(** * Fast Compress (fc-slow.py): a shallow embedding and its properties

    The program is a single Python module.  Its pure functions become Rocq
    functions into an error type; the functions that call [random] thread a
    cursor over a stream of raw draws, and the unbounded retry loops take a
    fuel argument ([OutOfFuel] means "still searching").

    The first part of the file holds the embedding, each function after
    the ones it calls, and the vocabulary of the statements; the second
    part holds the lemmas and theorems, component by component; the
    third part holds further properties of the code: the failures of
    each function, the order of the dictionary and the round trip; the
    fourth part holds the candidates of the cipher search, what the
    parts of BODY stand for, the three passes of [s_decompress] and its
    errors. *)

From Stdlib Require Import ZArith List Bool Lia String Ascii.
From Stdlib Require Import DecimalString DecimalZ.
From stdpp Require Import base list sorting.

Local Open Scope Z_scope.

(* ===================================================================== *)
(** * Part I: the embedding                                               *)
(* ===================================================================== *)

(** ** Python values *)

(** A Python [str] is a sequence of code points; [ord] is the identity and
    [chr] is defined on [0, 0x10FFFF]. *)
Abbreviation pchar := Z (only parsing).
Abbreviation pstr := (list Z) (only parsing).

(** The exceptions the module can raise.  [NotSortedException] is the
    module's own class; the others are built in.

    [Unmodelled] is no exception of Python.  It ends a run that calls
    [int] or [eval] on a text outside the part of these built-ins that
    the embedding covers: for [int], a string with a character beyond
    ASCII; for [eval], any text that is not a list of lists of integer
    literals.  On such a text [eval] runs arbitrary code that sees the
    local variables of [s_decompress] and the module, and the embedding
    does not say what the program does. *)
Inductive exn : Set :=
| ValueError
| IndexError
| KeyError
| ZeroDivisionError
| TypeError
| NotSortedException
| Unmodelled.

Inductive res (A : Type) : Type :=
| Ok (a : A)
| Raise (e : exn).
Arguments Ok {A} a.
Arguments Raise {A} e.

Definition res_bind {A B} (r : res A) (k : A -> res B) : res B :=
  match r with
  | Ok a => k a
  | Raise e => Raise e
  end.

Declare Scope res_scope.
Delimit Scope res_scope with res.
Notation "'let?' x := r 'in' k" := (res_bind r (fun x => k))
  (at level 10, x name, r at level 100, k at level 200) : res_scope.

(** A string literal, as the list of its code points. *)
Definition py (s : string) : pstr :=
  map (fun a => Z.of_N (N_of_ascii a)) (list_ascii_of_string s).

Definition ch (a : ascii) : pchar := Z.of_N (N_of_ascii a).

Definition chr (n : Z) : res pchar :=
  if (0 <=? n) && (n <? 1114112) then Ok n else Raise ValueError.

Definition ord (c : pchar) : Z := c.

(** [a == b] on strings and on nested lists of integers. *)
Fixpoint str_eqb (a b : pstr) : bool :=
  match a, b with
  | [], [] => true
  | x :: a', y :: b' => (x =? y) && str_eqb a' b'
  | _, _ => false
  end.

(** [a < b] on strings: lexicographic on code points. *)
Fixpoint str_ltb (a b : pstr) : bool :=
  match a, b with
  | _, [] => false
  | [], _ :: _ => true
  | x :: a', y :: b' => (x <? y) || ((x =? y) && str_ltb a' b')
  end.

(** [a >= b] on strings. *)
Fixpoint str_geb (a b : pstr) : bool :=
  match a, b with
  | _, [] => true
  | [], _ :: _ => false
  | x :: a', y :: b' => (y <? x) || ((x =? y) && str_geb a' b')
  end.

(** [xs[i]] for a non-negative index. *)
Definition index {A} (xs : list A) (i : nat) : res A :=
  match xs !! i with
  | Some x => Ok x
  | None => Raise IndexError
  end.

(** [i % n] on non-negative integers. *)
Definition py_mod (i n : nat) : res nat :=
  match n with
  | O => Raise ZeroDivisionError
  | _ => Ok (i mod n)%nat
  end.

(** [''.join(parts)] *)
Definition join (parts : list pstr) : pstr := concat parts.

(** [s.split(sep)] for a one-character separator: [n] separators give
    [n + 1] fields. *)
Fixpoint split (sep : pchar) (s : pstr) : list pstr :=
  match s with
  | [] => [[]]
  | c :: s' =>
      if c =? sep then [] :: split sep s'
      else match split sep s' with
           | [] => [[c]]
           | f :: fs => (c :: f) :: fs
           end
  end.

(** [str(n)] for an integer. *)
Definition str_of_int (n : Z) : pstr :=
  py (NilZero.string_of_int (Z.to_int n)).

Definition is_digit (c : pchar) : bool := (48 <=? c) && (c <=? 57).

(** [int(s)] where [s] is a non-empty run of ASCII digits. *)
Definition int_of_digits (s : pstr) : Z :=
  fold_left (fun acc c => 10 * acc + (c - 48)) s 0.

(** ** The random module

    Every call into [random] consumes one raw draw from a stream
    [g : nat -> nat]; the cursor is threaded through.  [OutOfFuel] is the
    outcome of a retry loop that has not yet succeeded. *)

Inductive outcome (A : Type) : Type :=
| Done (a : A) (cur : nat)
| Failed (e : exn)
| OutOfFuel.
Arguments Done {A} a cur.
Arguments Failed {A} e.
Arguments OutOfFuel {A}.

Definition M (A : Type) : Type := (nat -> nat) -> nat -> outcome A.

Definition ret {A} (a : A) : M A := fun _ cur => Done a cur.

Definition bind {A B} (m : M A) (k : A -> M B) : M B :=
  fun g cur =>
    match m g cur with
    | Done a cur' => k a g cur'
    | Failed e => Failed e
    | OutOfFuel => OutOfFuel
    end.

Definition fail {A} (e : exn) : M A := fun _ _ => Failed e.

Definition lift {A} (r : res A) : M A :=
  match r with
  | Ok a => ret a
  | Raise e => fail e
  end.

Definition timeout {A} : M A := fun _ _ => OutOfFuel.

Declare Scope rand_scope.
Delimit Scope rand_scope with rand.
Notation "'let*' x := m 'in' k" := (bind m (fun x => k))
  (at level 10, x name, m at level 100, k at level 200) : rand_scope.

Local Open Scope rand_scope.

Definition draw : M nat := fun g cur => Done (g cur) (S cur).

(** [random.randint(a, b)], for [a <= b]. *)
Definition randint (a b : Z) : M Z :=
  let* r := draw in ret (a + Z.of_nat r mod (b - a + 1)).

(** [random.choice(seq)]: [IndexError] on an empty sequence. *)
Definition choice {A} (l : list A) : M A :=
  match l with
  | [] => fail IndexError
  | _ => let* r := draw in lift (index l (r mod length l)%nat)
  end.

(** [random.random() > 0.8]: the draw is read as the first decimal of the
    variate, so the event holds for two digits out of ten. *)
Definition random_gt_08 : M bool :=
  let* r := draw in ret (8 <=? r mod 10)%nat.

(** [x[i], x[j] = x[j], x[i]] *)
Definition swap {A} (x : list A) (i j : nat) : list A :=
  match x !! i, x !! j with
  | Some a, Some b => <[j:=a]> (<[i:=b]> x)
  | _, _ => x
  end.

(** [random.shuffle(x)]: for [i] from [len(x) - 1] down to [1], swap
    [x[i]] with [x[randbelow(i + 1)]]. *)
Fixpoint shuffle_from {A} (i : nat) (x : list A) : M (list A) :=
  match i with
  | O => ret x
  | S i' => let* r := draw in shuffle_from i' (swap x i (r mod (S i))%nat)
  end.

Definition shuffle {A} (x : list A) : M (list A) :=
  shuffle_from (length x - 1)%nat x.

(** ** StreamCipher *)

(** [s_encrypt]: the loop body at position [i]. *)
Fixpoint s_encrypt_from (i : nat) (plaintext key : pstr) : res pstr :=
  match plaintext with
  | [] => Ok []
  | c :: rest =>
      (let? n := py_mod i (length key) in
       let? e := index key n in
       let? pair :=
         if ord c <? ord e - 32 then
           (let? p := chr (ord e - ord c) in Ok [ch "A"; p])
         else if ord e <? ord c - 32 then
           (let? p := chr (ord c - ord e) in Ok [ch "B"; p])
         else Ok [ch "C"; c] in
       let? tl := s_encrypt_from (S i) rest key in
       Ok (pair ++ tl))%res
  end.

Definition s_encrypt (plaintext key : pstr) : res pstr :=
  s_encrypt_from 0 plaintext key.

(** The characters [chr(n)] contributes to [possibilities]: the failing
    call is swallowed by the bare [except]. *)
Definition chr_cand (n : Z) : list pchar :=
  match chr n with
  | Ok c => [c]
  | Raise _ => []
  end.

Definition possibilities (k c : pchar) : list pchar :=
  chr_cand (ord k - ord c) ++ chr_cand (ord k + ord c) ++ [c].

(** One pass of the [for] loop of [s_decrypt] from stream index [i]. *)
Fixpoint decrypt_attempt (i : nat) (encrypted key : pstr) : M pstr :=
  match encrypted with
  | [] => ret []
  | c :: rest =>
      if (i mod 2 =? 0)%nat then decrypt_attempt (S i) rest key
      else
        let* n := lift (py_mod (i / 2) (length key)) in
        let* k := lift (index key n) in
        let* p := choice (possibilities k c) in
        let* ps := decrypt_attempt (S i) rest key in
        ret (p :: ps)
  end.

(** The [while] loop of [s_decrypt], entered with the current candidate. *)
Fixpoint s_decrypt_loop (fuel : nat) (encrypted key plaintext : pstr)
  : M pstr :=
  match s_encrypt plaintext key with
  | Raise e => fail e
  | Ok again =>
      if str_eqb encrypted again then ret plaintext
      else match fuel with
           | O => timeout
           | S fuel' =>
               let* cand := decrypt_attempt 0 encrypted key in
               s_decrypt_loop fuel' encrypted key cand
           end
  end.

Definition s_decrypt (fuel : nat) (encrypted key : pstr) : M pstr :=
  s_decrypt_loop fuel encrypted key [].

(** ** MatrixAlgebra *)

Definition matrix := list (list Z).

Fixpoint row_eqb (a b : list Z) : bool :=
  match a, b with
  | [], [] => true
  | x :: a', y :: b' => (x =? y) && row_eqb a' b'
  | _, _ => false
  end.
* * * * * * *
Going back over the entries above, copy word for word every line from the one that has "(** [int(s)] where" on through the one that has "[g : nat -> nat];".

- PROBLEM SOLUTION
(** [int(s)] where [s] is a non-empty run of ASCII digits. *)
Definition int_of_digits (s : pstr) : Z :=
  fold_left (fun acc c => 10 * acc + (c - 48)) s 0.

(** ** The random module

    Every call into [random] consumes one raw draw from a stream
    [g : nat -> nat]; the cursor is threaded through.  [OutOfFuel] is the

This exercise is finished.